Plot: What’s it about?
Paladins: Champions of the Realm is a free to play competitive shooter from HiRez Studios, the creators of Smite. As a huge fan of Smite, I was interested in Paladins from the start and couldn’t wait to check it out. The game is still in open beta as of this preview, so there are bound to be changes and tweaks, but the core game should remain the same. Paladins is a five on five competitive shooter where you choose a hero with set skills and abilities. If this sounds like Overwatch to you, that makes sense as the two games share a good deal of similarities. However Paladins takes inspiration from games like Global Agenda and Team Fortress 2, the same creative pool Overwatch fished ideas from.

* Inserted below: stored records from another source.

Lemma step_frame_recordGuardedError (err : JsError) :
  preserves (step_frame f) (recordGuardedError f err).
Proof.
  intros s. unfold recordGuardedError.
  destruct (txn_table (world s) !! (workflowUUID (ctx s), f)) as [r|]; [|reflexivity].
  split; [done|]. split; [done|]. split; [done|].
  intros key r0 Hne Hrow. cbn [snd world txn_table set_txn_table].
  by rewrite lookup_insert_ne.
Qed.

Lemma step_frame_wrappedTransaction (readOnly : bool) (txn : UserFunction) :
  preserves (step_frame f) (wrappedTransaction readOnly f txn).
Proof.
  unfold wrappedTransaction.
  apply preserves_bind; [apply _ | apply step_frame_checkExecution |]. intros check.
  destruct (check_output check); [by apply preserves_ret, _|].
  apply preserves_bind; [apply _ | apply step_frame_guardOperation |]. intros _.
  apply preserves_bind; [apply _ | |].
  { destruct (negb readOnly); [apply step_frame_flushResultBuffer | by apply preserves_ret, _]. }
  intros _. apply preserves_bind; [apply _ | apply step_frame_call |]. intros result.
  apply preserves_bind; [apply _ | | intros _; by apply preserves_ret, _].
  destruct readOnly.
  - intros s. by repeat split.
  - apply preserves_bind; [apply _ | apply step_frame_recordGuardedOutput |].
    intros _. apply step_frame_set_resultBuffer.
Qed.

Lemma step_frame_record_and_throw (err : JsError) :
  preserves (step_frame f) (record_and_throw f err).
Proof.
  unfold record_and_throw.
  apply preserves_bind; [apply _ | |].
  { apply preserves_userDatabase_transaction; [apply step_frame_rollback|].
    apply preserves_bind; [apply _ | apply step_frame_flushResultBuffer |].
    intros _. apply step_frame_recordGuardedError. }
  intros _. apply preserves_bind; [apply _ | apply step_frame_set_resultBuffer |].
  intros _. by apply preserves_throw, _.
Qed.

Lemma step_frame_attempt (readOnly : bool) (txn : UserFunction) :
  preserves (step_frame f) (userDatabase_transaction (wrappedTransaction readOnly f txn)).
Proof.
  apply preserves_userDatabase_transaction; [apply step_frame_rollback|].
  apply step_frame_wrappedTransaction.
Qed.

Lemma transaction_loop_step_frame (fuel : nat) (readOnly : bool) (txn : UserFunction)
    (wait : Z) (s : State) (out : Completion JSValue) (s' : State) :
  transaction_loop fuel readOnly f txn wait s = Some (out, s') -> step_frame f s s'.
Proof.
  revert wait s. induction fuel as [|fuel IH]; intros wait s; [done|].
  rewrite transaction_loop_step.
  pose proof (step_frame_attempt readOnly txn s) as Hatt.
  destruct (userDatabase_transaction (wrappedTransaction readOnly f txn) s) as [[v|e] s1].
  - intros [= <- <-]. exact Hatt.
  - destruct (isRetriableTransactionError e).
    + intros Hrun. apply IH in Hrun. etrans; [exact Hatt|]. etrans; [|exact Hrun].
      by repeat split.
    + intros [= Hrun]. etrans; [exact Hatt|].
      pose proof (step_frame_record_and_throw e s1) as Hrec.
      by rewrite Hrun in Hrec.
Qed.

End StepFrame.

Section ErrorFrame.

Variable f : nat.

Lemma error_frame_flushResultBuffer : preserves (error_frame f) flushResultBuffer.
Proof.
  intros s. split; [apply step_frame_flushResultBuffer|].
  intros r Hr. exists r. split; [by apply flushResultBuffer_rows_kept | by repeat split].
Qed.

Lemma error_frame_recordGuardedError (err : JsError) :
  preserves (error_frame f) (recordGuardedError f err).
Proof.
  intros s. split; [apply step_frame_recordGuardedError|].
  intros r Hr. unfold recordGuardedError. rewrite Hr.
  cbn [snd world txn_table set_txn_table]. rewrite lookup_insert_eq.
  eexists. split; [done|]. by repeat split.
Qed.

Lemma error_frame_memory (s : State) (evs : list Event) (buf : gmap nat BufferedResult) :
  error_frame f s (mkState (add_events evs (world s))
                           (mkCtx (workflowUUID (ctx s)) (functionID (ctx s)) buf)).
Proof. apply error_frame_step; [apply step_frame_memory | done]. Qed.

Lemma error_frame_record_and_throw (err : JsError) :
  preserves (error_frame f) (record_and_throw f err).
Proof.
  unfold record_and_throw.
  apply preserves_bind; [apply _ | |].
  { apply preserves_userDatabase_transaction; [apply error_frame_rollback|].
    apply preserves_bind; [apply _ | apply error_frame_flushResultBuffer |].
    intros _. apply error_frame_recordGuardedError. }
  intros _. apply preserves_bind; [apply _ | | intros _; by apply preserves_throw, _].
  intros s. destruct s as [w [u n b]]. apply error_frame_step; [by repeat split | done].
Qed.
(** * Search-space dimensions of scikit-optimize

    A shallow embedding of [skopt/space/space.py]: the dimension classes
    [Real], [Integer] and [Categorical], the description inference
    [check_dimension] and the container [Space], followed by the properties
    of the specification that are settled on them.

    Conventions of the embedding.
    - Python values are the constructors of [pyval]; a Python [float] is an
      idealised real number (type [R], which has the logarithm and the power
      that the log-uniform prior needs): the rounding error of an
      operation, [nan] and [inf] are not represented, and a quotient by zero
      or a logarithm of a non-positive number, which numpy turns into one of
      them, has no meaning here; the statements about values exclude them.
      What is represented is the rounding of a conversion: of an [int] or a
      bound to binary64 when numpy puts it into an array of floats, and of
      a float to a narrower dtype ([round_to_format]).  The only place
      where binary64 arithmetic itself is the subject (the widening of the
      sampling width) is modelled with the primitive floats of the kernel,
      in module [Float64].
    - A dimension is a record, and a method that mutates it returns the new
      record.  Where one object may stand at several positions of a space
      and the mutation shows at all of them, the objects live in a [heap]
      and the space holds references ([set_shared_from]).
    - [skopt/space/transformers.py] is not among the sources; its classes
      are modelled from the specification, each definition saying so.
    - A call that may raise returns a [result]; a method that assigns to
      attributes of [self] before it raises returns the updated object
      together with the outcome.
    - numpy arrays are [ndarray]: one-dimensional, or two-dimensional with an
      explicit number of columns. *)

From Stdlib Require Import ZArith String Ascii Bool Reals Lra Lia.
From Stdlib Require Import DecimalString Floats List.
Import ListNotations.

Set Warnings "-register-all".

Local Open Scope R_scope.

(** ** Exceptions and fallible computations *)

(** The exception classes that the modelled code raises.  [EncoderError]
    stands for the error of an encoder asked for a value outside its fitted
    vocabulary, whose class the specification leaves open. *)
Inductive exn : Set :=
| ValueError
| RuntimeError
| ZeroDivisionError
| TypeError
| IndexError
| AttributeError
| EncoderError.

(** [isinstance(e, ValueError)]: none of the other classes derives from
    [ValueError]. *)
Definition is_ValueError (e : exn) : bool :=
  match e with ValueError => true | _ => false end.

Inductive result (A : Type) : Type :=
| Ok (a : A)
| Raise (e : exn).
Arguments Ok {A} a.
Arguments Raise {A} e.

Definition bind {A B : Type} (c : result A) (k : A -> result B) : result B :=
  match c with
  | Ok a => k a
  | Raise e => Raise e
  end.

Notation "x <- c ;; k" := (bind c (fun x => k))
  (at level 61, c at next level, right associativity).

Fixpoint mapM {A B : Type} (f : A -> result B) (l : list A) : result (list B) :=
  match l with
  | [] => Ok []
  | x :: r => y <- f x ;; ys <- mapM f r ;; Ok (y :: ys)
  end.

(** ** Numbers *)

Definition Rleb (x y : R) : bool := if Rle_dec x y then true else false.
Definition Rltb (x y : R) : bool := if Rlt_dec x y then true else false.
Definition Reqb (x y : R) : bool := if Req_dec_T x y then true else false.

(** [np.log10]. *)
Definition log10 (x : R) : R := ln x / ln 10.

(** [np.clip(x, lo, hi)], that is [minimum(hi, maximum(x, lo))]. *)
Definition np_clip (x lo hi : R) : R := Rmin (Rmax x lo) hi.

(** [np.round]: to the nearest integer, a tie to the even one. *)
Definition np_round (x : R) : Z :=
  let f := Zfloor x in
  let d := x - IZR f in
  if Rltb d (1 / 2) then f
  else if Rltb (1 / 2) d then (f + 1)%Z
  else if Z.even f then f else (f + 1)%Z.

(** [x] is a whole number. *)
Definition is_whole (x : R) : bool := Reqb (IZR (Zfloor x)) x.

(** *** Binary floating-point formats

    A format is given by its precision [p], the number of bits of the
    significand, and by [emin], the exponent of its least normal number.
    Conversion rounds to the nearest number of the format, a tie to the one
    with an even significand.  The overflow to an infinity is not
    represented: there are no infinities here. *)

(** [2 ** k]. *)
Definition pow2 (k : Z) : R := powerRZ 2 k.

(** The exponent of [x]: the [e] with [2 ** e <= |x| < 2 ** (e + 1)]. *)
Definition exponent (x : R) : Z := Zfloor (ln (Rabs x) / ln 2).

Definition round_to_format (p emin : Z) (x : R) : R :=
  if Reqb x 0 then 0
  else
    let quantum := pow2 (Z.max (exponent x) emin - p + 1) in
    IZR (np_round (x / quantum)) * quantum.

(** Conversion to binary64, the format of Python's [float] and of
    [np.float64]: what becomes of a number when numpy puts it into an array
    of floats. *)
Definition to_float (x : R) : R := round_to_format 53 (-1022) x.

(** [np.allclose([a], [b])] with the default tolerances
    [rtol = 1e-05] and [atol = 1e-08]. *)
Definition allclose1 (a b : R) : bool :=
  Rleb (Rabs (a - b)) (1 / 100000000 + 1 / 100000 * Rabs b).

(** ** Python values *)

Inductive pyval : Type :=
| PNone
| PBool (b : bool)
| PInt (z : Z)
| PFloat (r : R)
| PStr (s : string).

(** The number a value denotes in arithmetic and comparisons ([bool] is a
    subclass of [int]); [None] for values that are not numbers. *)
Definition as_num (v : pyval) : option R :=
  match v with
  | PBool b => Some (if b then 1 else 0)
  | PInt z => Some (IZR z)
  | PFloat r => Some r
  | PNone | PStr _ => None
  end.

(** Arithmetic on a value that is not a number raises [TypeError]. *)
Definition as_float (v : pyval) : result R :=
  match as_num v with
  | Some r => Ok r
  | None => Raise TypeError
  end.

(** Python's [==]: numbers compare by value across [bool], [int] and
    [float]; strings with strings; [None] with itself. *)
Definition py_eqb (a b : pyval) : bool :=
  match as_num a, as_num b with
  | Some x, Some y => Reqb x y
  | _, _ =>
      match a, b with
      | PStr s, PStr t => String.eqb s t
      | PNone, PNone => true
      | _, _ => false
      end
  end.

(** [v in l] for a list or tuple [l]. *)
Definition py_in (v : pyval) (l : list pyval) : bool :=
  existsb (fun c => py_eqb v c) l.

(** Equality of two tuples. *)
Fixpoint tuple_eqb (l1 l2 : list pyval) : bool :=
  match l1, l2 with
  | [], [] => true
  | a :: r1, b :: r2 => py_eqb a b && tuple_eqb r1 r2
  | _, _ => false
  end.

(** [s in t] for two strings: [s] occurs in [t]. *)
Definition str_in (s t : string) : bool :=
  match index 0 s t with
  | Some _ => true
  | None => false
  end.

(** [t in l] for a string and a list of string literals. *)
Definition str_among (t : string) (l : list string) : bool :=
  existsb (String.eqb t) l.

(** What the interpreter provides and this development does not define:
    the decimal rendering of a float. *)
Class PyRuntime : Type := { float_repr : R -> string }.

(** [str(v)]. *)
Definition py_str `{PyRuntime} (v : pyval) : string :=
  match v with
  | PNone => "None"
  | PBool true => "True"
  | PBool false => "False"
  | PInt z => NilZero.string_of_int (Z.to_int z)
  | PFloat r => float_repr r
  | PStr s => s
  end.

(** The [isinstance] tests of [check_dimension]. *)
Definition is_str_or_bool (d : pyval) : bool :=
  match d with PStr _ | PBool _ => true | _ => false end.

(** [isinstance(d, numbers.Integral)]. *)
Definition is_Integral (d : pyval) : bool :=
  match d with PInt _ | PBool _ => true | _ => false end.

(** [isinstance(d, numbers.Real)]. *)
Definition is_Real (d : pyval) : bool :=
  match d with PInt _ | PBool _ | PFloat _ => true | _ => false end.

(** [isinstance(d, int)]. *)
Definition is_int (d : pyval) : bool :=
  match d with PInt _ | PBool _ => true | _ => false end.

(** [isinstance(d, (float, int))]. *)
Definition is_float_or_int (d : pyval) : bool :=
  match d with PInt _ | PBool _ | PFloat _ => true | _ => false end.

(** The [name] setter of [Dimension]: a string or [None], else
    [ValueError]. *)
Definition set_name (value : pyval) : result (option string) :=
  match value with
  | PStr s => Ok (Some s)
  | PNone => Ok None
  | _ => Raise ValueError
  end.

(** ** dtypes *)

Inductive Dtype : Set :=
| dtype_name (s : string)
| py_float
| py_int
| np_floating (bits : Z)
| np_signed (bits : Z)
| np_unsigned (bits : Z).

(** The integer format [astype(dtype)] converts to: signedness and width.
    The Python [int] and the name ['int'] are numpy's default integer, 64
    bits wide. *)
Definition int_format (d : Dtype) : option (bool * Z) :=
  match d with
  | py_int => Some (true, 64%Z)
  | np_signed b => Some (true, b)
  | np_unsigned b => Some (false, b)
  | dtype_name s =>
      if String.eqb s "int" then Some (true, 64%Z)
      else if String.eqb s "int8" then Some (true, 8%Z)
      else if String.eqb s "int16" then Some (true, 16%Z)
      else if String.eqb s "int32" then Some (true, 32%Z)
      else if String.eqb s "int64" then Some (true, 64%Z)
      else if String.eqb s "uint8" then Some (false, 8%Z)
      else if String.eqb s "uint16" then Some (false, 16%Z)
      else if String.eqb s "uint32" then Some (false, 32%Z)
      else if String.eqb s "uint64" then Some (false, 64%Z)
      else None
  | py_float | np_floating _ => None
  end.

(** Conversion of an integer to a fixed-width integer type keeps the low
    [bits] bits. *)
Definition wrap (signed : bool) (bits : Z) (z : Z) : Z :=
  if signed
  then ((z + 2 ^ (bits - 1)) mod 2 ^ bits - 2 ^ (bits - 1))%Z
  else (z mod 2 ^ bits)%Z.

(** [astype(dtype)] on an integer-valued element. *)
Definition astype_int (d : Dtype) (z : Z) : Z :=
  match int_format d with
  | Some (signed, bits) => wrap signed bits z
  | None => z
  end.

(** The format [astype(dtype)] narrows a float to: precision and least
    normal exponent of binary16 and binary32.  Every other float dtype is
    binary64 or wider and holds a binary64 number as it is. *)
Definition float_format (d : Dtype) : option (Z * Z) :=
  match d with
  | np_floating bits =>
      if (bits =? 16)%Z then Some (11, -14)%Z
      else if (bits =? 32)%Z then Some (24, -126)%Z
      else None
  | dtype_name s =>
      if String.eqb s "float16" then Some (11, -14)%Z
      else if String.eqb s "float32" then Some (24, -126)%Z
      else None
  | py_float | py_int | np_signed _ | np_unsigned _ => None
  end.

(** [astype(dtype)] on an element of an array of floats. *)
Definition astype_float (d : Dtype) (x : R) : R :=
  match float_format d with
  | Some (p, emin) => round_to_format p emin x
  | None => x
  end.

(** ** Sampling distributions

    The frozen scipy distribution stored in [_rvs], recorded as the call
    that builds it.  [_uniform_inclusive loc scale] is the call of the
    helper of that name with the nominal width [scale]; what the helper does
    to the width is a matter of binary64 arithmetic, see [Float64]. *)
Inductive Dist : Type :=
| _uniform_inclusive (loc scale : R)
| randint (low high : R)
| rv_discrete (xk : list Z) (pk : list R).

(** ** Arrays *)

Inductive ndarray : Type :=
| Arr1 (l : list pyval)
| Arr2 (rows : list (list pyval)) (ncols : nat).

Definition elementwise (f : pyval -> result pyval) (X : ndarray) : result ndarray :=
  match X with
  | Arr1 l => l' <- mapM f l ;; Ok (Arr1 l')
  | Arr2 rows k => rows' <- mapM (mapM f) rows ;; Ok (Arr2 rows' k)
  end.

(** The elements of an array, row by row. *)
Definition flatten (a : ndarray) : list pyval :=
  match a with
  | Arr1 l => l
  | Arr2 rows _ => concat rows
  end.

Definition is_None (v : pyval) : bool :=
  match v with PNone => true | _ => false end.

Definition is_str (v : pyval) : bool :=
  match v with PStr _ => true | _ => false end.

Definition is_float (v : pyval) : bool :=
  match v with PFloat _ => true | _ => false end.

Some of the abilities and characters feel similar, but Paladins is no knock off and offers more depth than Overwatch at every turn. The core game is to eliminate enemies, push objectives or defend them, and come out on the victorious side. The mechanics are crisp and effective, I’ve tried all of the currently available heroes and had a great time with each one. Of course, some were more suited to my play style than others, but I was able to jump into roles I don’t normally take on and still enjoy myself.
The depth of the roster is impressive even at this point of development, with each role stocked with well crafted and diverse heroes to charge into battle with. HiRez Studios is very active with their games, so I expect a steady flow of content to hit Paladins, from new heroes to new skins to special events and beyond. And since the game is free to play, I wanted to touch on how Paladins monetizes the experience. In a system identical to the one found in Smite, you can choose from a rotation of free heroes each week or opt to pick up a reasonably priced pack that included all current heroes and all heroes to be added. So for one price, you unlock permanent access to every hero Paladins will ever boast. You can also choose to use the free heroes and unlock your favorites via the currency you earn just for playing the game. There are also skins you spend premium currency on, as well as skins you can buy with the normal gold from matches, so if you want every skin for your hero, you’ll need to drop some cash. You can also purchase chests that contain an assortment of cards to use in your deck building, but you also earn free chests whenever you level up, so you’re basically paying to speed up card acquisition. Overall, a very fair system that only asks for money from those who want unique cosmetic items or desire to speed up progression. You can also earn free premium currency from daily log-in bonuses, so if you make sure to sign in each day, you can earn some free goodies.
As I said above, Paladins has a deck building system that really helps it stand out from the hero shooter pack. You cannot switch between heroes mid-match, but you can use your deck to counter your enemies. As you kill opponents, assist team mates, and complete objectives, you earn in match points that can be used to activate cards from your deck. Maybe you need more damage, more defense, faster movement, or various other boosts, that’s where your cards figure in. Think of it like the items you equip in Smite or other MOBAs, but not quite as in depth with the meta. You can gauge your needs based on your enemies tactics and your own performance, so each game could be a totally different card layout. You get a generous deck to start with, then earn free chests with more as you level up or you can spend real money to speed up your collection. You can also craft better versions of the cards you use the most, so the card system is detailed and integral to the Paladins experience. Even at this still early stage, Paladins is showing immense potential and I can’t wait to see where HiRez Studios takes this game over time. If you have even a casual interest in hero shooters, Paladins is certainly worth checking out.
Video: How’s it look?
While Paladins is landing on consoles soon, this preview covers the PC version of the game. If you have a powerful PC, it really shines and has a colorful, fun to soak in aesthetic. The game obviously looks better on higher end systems, but even on mid-range specs Paladins looks damn good. The visual design just sparkles and the attention to detail is remarkable, a great looking game in all aspects
Audio: How’s it sound?
The audio is rock solid and perhaps most importantly, the dialogue has the kind of sense of humor you’d expect from HiRez Studios. All of the booms and blasts come through well and the music is quite good as well, so there’s an overall atmosphere that really connects with players. I was only able to experience Paladins via headphones, but it sounded immersive and explosive, so no complaints at all in this area.